▶
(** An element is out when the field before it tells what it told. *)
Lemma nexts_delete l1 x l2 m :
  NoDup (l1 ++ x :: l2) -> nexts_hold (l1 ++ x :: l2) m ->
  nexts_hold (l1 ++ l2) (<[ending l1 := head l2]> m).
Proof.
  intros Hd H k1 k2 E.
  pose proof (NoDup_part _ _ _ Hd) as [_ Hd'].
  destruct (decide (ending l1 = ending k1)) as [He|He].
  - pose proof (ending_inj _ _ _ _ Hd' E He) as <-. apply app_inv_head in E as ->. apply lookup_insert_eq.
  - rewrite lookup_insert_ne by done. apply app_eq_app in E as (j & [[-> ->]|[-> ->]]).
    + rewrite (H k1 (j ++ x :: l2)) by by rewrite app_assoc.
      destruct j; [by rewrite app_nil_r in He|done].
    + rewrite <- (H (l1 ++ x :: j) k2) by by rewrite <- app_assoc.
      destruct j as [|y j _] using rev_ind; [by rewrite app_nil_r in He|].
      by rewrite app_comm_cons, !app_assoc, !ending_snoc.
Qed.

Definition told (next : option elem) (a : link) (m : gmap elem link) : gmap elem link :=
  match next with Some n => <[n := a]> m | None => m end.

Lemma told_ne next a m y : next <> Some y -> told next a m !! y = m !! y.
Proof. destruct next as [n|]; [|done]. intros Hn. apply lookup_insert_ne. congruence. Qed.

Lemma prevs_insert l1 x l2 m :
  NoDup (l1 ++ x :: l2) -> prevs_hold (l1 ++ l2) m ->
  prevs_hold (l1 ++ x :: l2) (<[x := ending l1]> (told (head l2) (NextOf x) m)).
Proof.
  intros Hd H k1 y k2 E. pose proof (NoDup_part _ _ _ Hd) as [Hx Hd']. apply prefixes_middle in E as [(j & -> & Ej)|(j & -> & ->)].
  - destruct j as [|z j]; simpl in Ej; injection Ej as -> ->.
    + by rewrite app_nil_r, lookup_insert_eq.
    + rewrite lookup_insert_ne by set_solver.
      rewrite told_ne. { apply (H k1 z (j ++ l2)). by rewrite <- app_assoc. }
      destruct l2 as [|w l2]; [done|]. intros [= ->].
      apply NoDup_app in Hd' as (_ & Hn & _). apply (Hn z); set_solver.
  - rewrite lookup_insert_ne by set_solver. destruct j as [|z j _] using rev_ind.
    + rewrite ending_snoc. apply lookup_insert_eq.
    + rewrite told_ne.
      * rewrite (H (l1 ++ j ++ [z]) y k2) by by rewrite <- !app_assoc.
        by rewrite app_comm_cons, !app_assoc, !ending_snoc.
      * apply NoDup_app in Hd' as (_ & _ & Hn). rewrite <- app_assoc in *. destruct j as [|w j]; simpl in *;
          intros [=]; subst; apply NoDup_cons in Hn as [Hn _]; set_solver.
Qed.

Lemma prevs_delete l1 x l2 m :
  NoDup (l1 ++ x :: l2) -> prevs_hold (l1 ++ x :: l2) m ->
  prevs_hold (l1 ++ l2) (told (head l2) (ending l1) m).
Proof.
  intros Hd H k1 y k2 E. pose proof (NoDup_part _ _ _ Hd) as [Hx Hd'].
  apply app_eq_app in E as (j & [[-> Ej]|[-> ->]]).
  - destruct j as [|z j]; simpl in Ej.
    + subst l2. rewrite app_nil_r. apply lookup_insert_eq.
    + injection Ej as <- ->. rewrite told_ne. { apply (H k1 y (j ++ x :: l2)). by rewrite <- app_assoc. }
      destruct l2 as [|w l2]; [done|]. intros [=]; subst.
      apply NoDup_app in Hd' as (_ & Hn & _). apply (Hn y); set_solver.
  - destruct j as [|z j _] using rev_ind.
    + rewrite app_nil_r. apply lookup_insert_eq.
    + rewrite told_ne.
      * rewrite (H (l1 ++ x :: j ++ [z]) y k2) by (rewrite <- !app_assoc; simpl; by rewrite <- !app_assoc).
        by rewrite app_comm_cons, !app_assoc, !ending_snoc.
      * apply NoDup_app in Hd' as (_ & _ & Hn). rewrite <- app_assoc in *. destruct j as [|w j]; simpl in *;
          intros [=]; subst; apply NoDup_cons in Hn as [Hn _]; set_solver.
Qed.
◀
Copy the stretch of the records above that runs from the line with "Definition told (next" through the line with "rewrite <- !app_assoc.". Both end lines belong in the copy, and nothing else does.

» **Answer below**
Definition told (next : option elem) (a : link) (m : gmap elem link) : gmap elem link :=
  match next with Some n => <[n := a]> m | None => m end.

Lemma told_ne next a m y : next <> Some y -> told next a m !! y = m !! y.
Proof. destruct next as [n|]; [|done]. intros Hn. apply lookup_insert_ne. congruence. Qed.

Lemma prevs_insert l1 x l2 m :
  NoDup (l1 ++ x :: l2) -> prevs_hold (l1 ++ l2) m ->
  prevs_hold (l1 ++ x :: l2) (<[x := ending l1]> (told (head l2) (NextOf x) m)).
Proof.
  intros Hd H k1 y k2 E. pose proof (NoDup_part _ _ _ Hd) as [Hx Hd']. apply prefixes_middle in E as [(j & -> & Ej)|(j & -> & ->)].
  - destruct j as [|z j]; simpl in Ej; injection Ej as -> ->.
    + by rewrite app_nil_r, lookup_insert_eq.
    + rewrite lookup_insert_ne by set_solver.
      rewrite told_ne. { apply (H k1 z (j ++ l2)). by rewrite <- app_assoc. }
      destruct l2 as [|w l2]; [done|]. intros [= ->].
      apply NoDup_app in Hd' as (_ & Hn & _). apply (Hn z); set_solver.
  - rewrite lookup_insert_ne by set_solver. destruct j as [|z j _] using rev_ind.
    + rewrite ending_snoc. apply lookup_insert_eq.
    + rewrite told_ne.
      * rewrite (H (l1 ++ j ++ [z]) y k2) by by rewrite <- !app_assoc.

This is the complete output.